NASA is looking for amateur radio help to keep track of signals from the STEREO mission. STEREO is an acronym for the twin Solar Terrestrial Relations Observatory. It employs two nearly identical space-based observatories to provide the first-ever stereoscopic measurements to study the Sun. One leads the Earth in orbit and the other trails our planet by the same distance.
NASA's Deep Space Network downloads data from STEREO only three hours a day but the space agency would like to monitor the transmissions around the clock. To accomplish this, amateurs experienced with receiving weak signals in the microwave region can participate in the mission by helping NASA capture the spacecraft’s images.

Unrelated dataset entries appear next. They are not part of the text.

(** ** Reconciliation *)

(** The status a cycle row ends in: terminal rows stay, a row that has progressed never falls
    back, and otherwise the row takes the derived status. *)
Definition reconciled (s derived : PayoutCycleStatus) : PayoutCycleStatus :=
  match s, derived with
  | (CSettled | CFailed), _ => s
  | _, CPlanned => s
  | CPartiallySettled, CBroadcasting => s
  | _, _ => derived
  end.

Lemma update_cycles_elem p f d d' c : update_cycles p f d = Ok d' → c ∈ cycles d →
  (if p c then f c else c) ∈ cycles d'.
Proof.
  intros (l & [-> _]%update_checked_Ok & [= <-])%result_bind_Ok Hc. simpl.
  apply elem_of_update_where. eauto.
Qed.

Lemma update_cycles_payouts p f d d' : update_cycles p f d = Ok d' → payouts d' = payouts d.
Proof. by intros (l & _ & [= <-])%result_bind_Ok. Qed.

Lemma reconcile_tx_steps cid s now d d' : reconcile_tx cid s now d = Ok d' → rtc repo_step d d'.
Proof.
  intros (d1 & H & [= <-])%result_bind_Ok. eapply rtc_r; [|apply step_audit].
  destruct s; [| |apply result_bind_Ok in H as (d2 & H2 & H)..|].
  - by injection H as ->.
  - by eapply rtc_once, step_cycle_broadcasting.
  - eapply rtc_l; [by eapply step_cycle_broadcasting|]. by eapply rtc_once, step_cycle_partially.
  - eapply rtc_l; [by eapply step_cycle_broadcasting|]. by eapply rtc_once, step_cycle_settled.
  - by eapply rtc_once, step_cycle_failed.
Qed.

Ltac reconciled_case c Hid :=
  let Es := fresh "Es" in
  rewrite Hid, Z.eqb_refl; destruct (pc_status c) eqn:Es; simpl;
  rewrite ?Es, ?Hid, ?Z.eqb_refl; simpl; rewrite ?Es; done.

(** Reconciliation writes the derived status into the cycle row without ever leaving a terminal
    status or falling back, and touches no payout row. *)
Theorem reconcile_tx_status cid derived now d d' c :
  reconcile_tx cid derived now d = Ok d' → c ∈ cycles d → pc_id c = cid →
  payouts d' = payouts d ∧
  ∃ c', c' ∈ cycles d' ∧ pc_id c' = cid ∧ pc_status c' = reconciled (pc_status c) derived.
Proof.
  intros (d1 & H & [= <-])%result_bind_Ok Hc Hid.
  destruct derived; [| |apply result_bind_Ok in H as (d2 & H2 & H)..|].
  - injection H as <-. split; [done|]. exists c. split_and!; [done..|]. by destruct (pc_status c).
  - split; [exact (update_cycles_payouts _ _ _ _ H)|]. eexists. split; [exact (update_cycles_elem _ _ _ _ _ H Hc)|].
    reconciled_case c Hid.
  - split; [transitivity (payouts d2); [exact (update_cycles_payouts _ _ _ _ H)|exact (update_cycles_payouts _ _ _ _ H2)]|]. eexists.
    split; [exact (update_cycles_elem _ _ _ _ _ H (update_cycles_elem _ _ _ _ _ H2 Hc))|].
    reconciled_case c Hid.
  - split; [transitivity (payouts d2); [exact (update_cycles_payouts _ _ _ _ H)|exact (update_cycles_payouts _ _ _ _ H2)]|]. eexists.
    split; [exact (update_cycles_elem _ _ _ _ _ H (update_cycles_elem _ _ _ _ _ H2 Hc))|].
    reconciled_case c Hid.
  - split; [exact (update_cycles_payouts _ _ _ _ H)|]. eexists. split; [exact (update_cycles_elem _ _ _ _ _ H Hc)|].
    reconciled_case c Hid.
Qed.

(** ** Planning is a sequence of repository mutations *)

Lemma plan_recipients_steps cid now el ts tr d r : plan_recipients cid now el ts tr d = Ok r →
  rtc repo_step d r.2.
Proof.
  revert ts tr d. induction el as [|w el IH]; intros ts tr d H; simpl in H.
  - by injection H as <-.
  - apply result_bind_Ok in H as ([p d1] & H1 & H).
    eapply rtc_l; [by eapply step_ensure_payout|]. by eapply IH.
Qed.

Lemma plan_tx_steps params now d r : plan_tx params now d = Ok r → rtc repo_step d r.2.
Proof.
  intros ([c d1] & H1 & H)%result_bind_Ok. apply result_bind_Ok in H as (el & _ & H).
  apply result_bind_Ok in H as ([[ts tr] d2] & H2 & H). apply result_bind_Ok in H as (d3 & H3 & [= <-]).
  eapply rtc_l; [by eapply step_create_cycle|]. etrans; [by eapply plan_recipients_steps in H2|].
  by eapply rtc_once, step_cycle_totals.
Qed.

(** ** A concrete ledger *)

Module Sample.
Definition alloc (w net : Z) : ShareAllocation :=
  {| sa_id := w; sa_computed_at := 0; sa_coinbase_reward_id := 1; sa_wallet_id := w; sa_weight := f64_of_Z 1; sa_window_total := f64_of_Z 2;
     sa_gross_share_sompi := net; sa_pool_fee_sompi := 0; sa_nacho_accrual_sompi := 0;
     sa_net_payout_sompi := net; sa_applied_topline_bps := 0; sa_applied_rebate_bps := 0;
     sa_applied_tier := Standard |}.

Definition ledger : Db :=
  set_share_allocations [alloc 1 5000000000; alloc 2 3000000000; alloc 3 7]
    {| wallets := [{| w_id := 1; w_address := "alice"; w_network := "mainnet" |};
                   {| w_id := 2; w_address := "bob"; w_network := "mainnet" |};
                   {| w_id := 3; w_address := "carol"; w_network := "mainnet" |}];
       shares := []; share_windows := []; coinbase_rewards := []; share_allocations := [];
       nacho_rebates := []; cycles := []; payouts := []; transfers := []; blocks := []; audit_log := []; treasury_snapshots := []; scan_plan := λ _ _, table_order |}.

Definition params : PlanKasCycleParams :=
  {| pk_daa_start := 5000; pk_daa_end := 6000; pk_threshold_sompi := DEFAULT_KAS_PAYOUT_THRESHOLD_SOMPI |}.

Definition ok_or {A} (x : A) (r : result DbError A) : A := match r with Ok a => a | Err _ => x end.

Definition planned : Db := (ok_or (0, ledger) (plan_tx params 10 ledger)).2.
Definition submitted : Db := ok_or planned (mark_payout_submitted 1 77 20 planned).
Definition accepted : Db := ok_or planned (mark_payout_accepted 1 5100 submitted).
Definition confirmed : Db := ok_or planned (mark_payout_confirmed 1 30 accepted).
Definition reconciled : Db := ok_or planned (reconcile_tx 1 CPartiallySettled 40 confirmed).
Definition cycle : PayoutCycle := pc_with CPlanned None None 8000000000 2 (new_cycle 1 Kas 5000 6000 10).
Definition eligible : list KasEligibleWallet :=
  ok_or [] (list_kas_eligible_wallets DEFAULT_KAS_PAYOUT_THRESHOLD_SOMPI ledger).
End Sample.

Lemma sample_ledger_ok : db_ok Sample.ledger.
Proof. split; by_computation. Qed.

Lemma sample_planned_steps : rtc repo_step Sample.ledger Sample.planned.
Proof. apply (plan_tx_steps Sample.params 10 _ (1, Sample.planned)). vm_compute. reflexivity. Qed.

Lemma sample_last_steps : rtc repo_step Sample.confirmed Sample.reconciled.
Proof. apply (reconcile_tx_steps 1 CPartiallySettled 40). vm_compute. reflexivity. Qed.

Lemma plan_tx_fresh_witness :
  ∃ d' c new, plan_tx Sample.params 10 Sample.ledger = Ok (1, d') ∧
    payouts d' = new ∧ map recipient_amount new = [(1, 5000000000); (2, 3000000000)] ∧
    cycles d' = [c] ∧ pc_total_sompi c = 8000000000.
Proof.
  destruct (plan_tx_fresh Sample.params 10 Sample.ledger Sample.eligible)
    as (cid & d' & c & new & H & Hp & Hm & _ & Hc & Hid & _ & _ & Ht & _);
    [exact sample_ledger_ok|by_computation..|vm_compute; reflexivity|vm_compute; reflexivity|].
  assert (cid = 1) as -> by (vm_compute in H; congruence).
  exists d', c, new. split_and!; [exact H|exact Hp|exact Hm|exact Hc|exact Ht].
Defined.

Lemma reconcile_tx_status_witness :
  ∃ c', c' ∈ cycles Sample.reconciled ∧ pc_id c' = 1 ∧ pc_status c' = CPartiallySettled.
Proof.
  apply (reconcile_tx_status 1 CPartiallySettled 40 Sample.confirmed Sample.reconciled Sample.cycle).
  - vm_compute. reflexivity.
  - vm_compute. by apply list_elem_of_In; left.
  - reflexivity.
Defined.

Lemma repository_refines_lifecycle_witness : db_ok Sample.planned ∧ evolves Sample.ledger Sample.planned.
Proof. apply (repository_refines_lifecycle _ _ sample_ledger_ok sample_planned_steps). Defined.

Lemma terminal_rows_final_witness :
  ∃ q, q ∈ payouts Sample.reconciled ∧ po_status q = Confirmed ∧ po_amount_sompi q = 5000000000.
Proof.
  destruct (proj1 (terminal_rows_final Sample.confirmed Sample.reconciled
    sample_last_steps)
    (po_with Confirmed (Some 77) None None (Some 20) (Some 30) (Some 5100) None (new_payout 1 1 1 5000000000 10)))
    as (q & Hq & Hs & _ & _ & Ha & _).
  - vm_compute. by apply list_elem_of_In; left.
  - reflexivity.
  - exists q. split_and!; [exact Hq|exact Hs|exact Ha].
Defined.

Lemma idempotency_key_injective_witness :
  idempotency_key Kas 5000 6000 = "kas-5000-6000" ∧ (Kas = Kas ∧ 5000 = 5000 ∧ 6000 = 6000).
Proof.
  split; [vm_compute; reflexivity|].
  apply (idempotency_key_injective Kas 5000 6000 Kas 5000 6000); by_computation.
Defined.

Amateurs would be a part of an amateur radio-based mini-Deep Space Network, one that that would monitor STEREO around the clock. Anyone with a 10m dish antenna and a suitable receiver can pick up the spacecraft signals. The data rate is a slow 500 bits per second and it takes 3 to 5 minutes to download a complete image. So far, the mini-Network includes stations in the United Kingdom, France and Japan but NASA is looking for more volunteers. Information on becoming a part of this mission is online at nasa.gov, then search for STEREO ham radio, which will take you to the links to get involved.
The two spacecraft beam their data back to Earth via an X-band radio beacon. Anyone with a 10-meter dish antenna and a suitable receiver can pick up the signals. The data rate is low, 500 bits per second, and it takes 3 to 5 minutes to download a complete image.